◆ **PROBLEM**:
Copy out every line of the data exactly.

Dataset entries
Content starts

(** A failure of the repair is not persisted. *)
Definition _execute_repair_global_direct_runtime (m : mutation) : P dict :=
  routing ← get_routing_snapshot;
  subjects ← load_subjects routing;
  apply_result ← _run_pipeline_for_state m [("intent", VStr INTENT_REPAIR_GLOBAL_DIRECT_RUNTIME)] routing subjects [] None;
  ok ← item "ok" apply_result;
  if truthy ok then
    committed ← _commit_repaired_global_runtime;
    _ ← _sync_subject_server_override_statuses subjects;
    _build_success_result m "commit" (dget "apply_id" apply_result) [("routing", VDict committed)] false
  else
    '(stage, code, message, apply_id) ← pipeline_failure "REPAIR_APPLY_FAILED" apply_result;
    _build_failure_result m stage code message apply_id.

(** ** The dispatch *)

Definition global_mutation (m : mutation) (payload : dict) : option (P dict) :=
  if String.eqb (mu_intent m) INTENT_SET_GLOBAL_MODE then Some (_execute_set_global_mode m payload)
  else if String.eqb (mu_intent m) INTENT_SET_GLOBAL_SERVER_MODE then Some (_execute_set_global_server_mode m payload)
  else if String.eqb (mu_intent m) INTENT_SET_SELECTIVE_DEFAULT then Some (_execute_set_selective_default m payload)
  else if String.eqb (mu_intent m) INTENT_REPAIR_GLOBAL_DIRECT_RUNTIME then Some (_execute_repair_global_direct_runtime m)
  else None.

(** The intents of the subjects and of the rules. *)
Definition other_intents : list string :=
  ["set_subject_admin_mode"; "set_subject_user_mode"; "clear_subject_user_mode"; "set_subject_server_override";
   "clear_subject_server_override"; "apply_manual_rules"].

Definition mutate (m : mutation) (payload : dict) : P dict :=
  match global_mutation m payload with
  | Some handler => handler
  | None =>
      if bool_decide (mu_intent m ∈ other_intents)
      then call_dict ("_execute_" +:+ mu_intent m) [("job_id", VStr (mu_job_id m)); ("payload", VDict payload)]
      else
        refuse (Mutation (if String.eqb (mu_intent m) "" then "unknown" else mu_intent m) (mu_job_id m) (mu_requested_by m))
          "validate" "APPLY_INTENT_UNKNOWN" ("Unsupported apply mutation intent: " +:+ mu_intent m)
  end.

Definition execute_apply_mutation (job : dict) : P dict :=
  job_id ← item "job_id" job;
  let input := default [] (as_dict (dget "input" job)) in
  let intent := py_strip (str_or "" (dget "intent" input)) in
  let payload := default [] (as_dict (dget "payload" input)) in
  result ← mutate (Mutation intent (py_str job_id) (str_or "api" (dget "requested_by" job))) payload;
  _ ← call "_log_mutation_result" result;
  ok ← item "ok" result;
  error_code ← (if truthy ok then mret VNone else item "code" result);
  error_message ← (if truthy ok then mret VNone else item "message" result);
  mret [("job_status", VStr (if truthy ok then "success" else "failed")); ("error_code", error_code); ("error_message", error_message);
        ("mutation", VDict result)].
End Orchestrator.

Content ends

◆ **OUTPUT**:
(** A failure of the repair is not persisted. *)
Definition _execute_repair_global_direct_runtime (m : mutation) : P dict :=
  routing ← get_routing_snapshot;
  subjects ← load_subjects routing;
  apply_result ← _run_pipeline_for_state m [("intent", VStr INTENT_REPAIR_GLOBAL_DIRECT_RUNTIME)] routing subjects [] None;
  ok ← item "ok" apply_result;
  if truthy ok then
    committed ← _commit_repaired_global_runtime;
    _ ← _sync_subject_server_override_statuses subjects;
    _build_success_result m "commit" (dget "apply_id" apply_result) [("routing", VDict committed)] false
  else
    '(stage, code, message, apply_id) ← pipeline_failure "REPAIR_APPLY_FAILED" apply_result;
    _build_failure_result m stage code message apply_id.

(** ** The dispatch *)

Definition global_mutation (m : mutation) (payload : dict) : option (P dict) :=
  if String.eqb (mu_intent m) INTENT_SET_GLOBAL_MODE then Some (_execute_set_global_mode m payload)
  else if String.eqb (mu_intent m) INTENT_SET_GLOBAL_SERVER_MODE then Some (_execute_set_global_server_mode m payload)
  else if String.eqb (mu_intent m) INTENT_SET_SELECTIVE_DEFAULT then Some (_execute_set_selective_default m payload)
  else if String.eqb (mu_intent m) INTENT_REPAIR_GLOBAL_DIRECT_RUNTIME then Some (_execute_repair_global_direct_runtime m)
  else None.

(** The intents of the subjects and of the rules. *)
Definition other_intents : list string :=
  ["set_subject_admin_mode"; "set_subject_user_mode"; "clear_subject_user_mode"; "set_subject_server_override";
   "clear_subject_server_override"; "apply_manual_rules"].

Definition mutate (m : mutation) (payload : dict) : P dict :=
  match global_mutation m payload with
  | Some handler => handler
  | None =>
      if bool_decide (mu_intent m ∈ other_intents)
      then call_dict ("_execute_" +:+ mu_intent m) [("job_id", VStr (mu_job_id m)); ("payload", VDict payload)]
      else
        refuse (Mutation (if String.eqb (mu_intent m) "" then "unknown" else mu_intent m) (mu_job_id m) (mu_requested_by m))
          "validate" "APPLY_INTENT_UNKNOWN" ("Unsupported apply mutation intent: " +:+ mu_intent m)
  end.

Definition execute_apply_mutation (job : dict) : P dict :=
  job_id ← item "job_id" job;
  let input := default [] (as_dict (dget "input" job)) in
  let intent := py_strip (str_or "" (dget "intent" input)) in
  let payload := default [] (as_dict (dget "payload" input)) in
  result ← mutate (Mutation intent (py_str job_id) (str_or "api" (dget "requested_by" job))) payload;
  _ ← call "_log_mutation_result" result;
  ok ← item "ok" result;
  error_code ← (if truthy ok then mret VNone else item "code" result);
  error_message ← (if truthy ok then mret VNone else item "message" result);
  mret [("job_status", VStr (if truthy ok then "success" else "failed")); ("error_code", error_code); ("error_message", error_message);
        ("mutation", VDict result)].
End Orchestrator.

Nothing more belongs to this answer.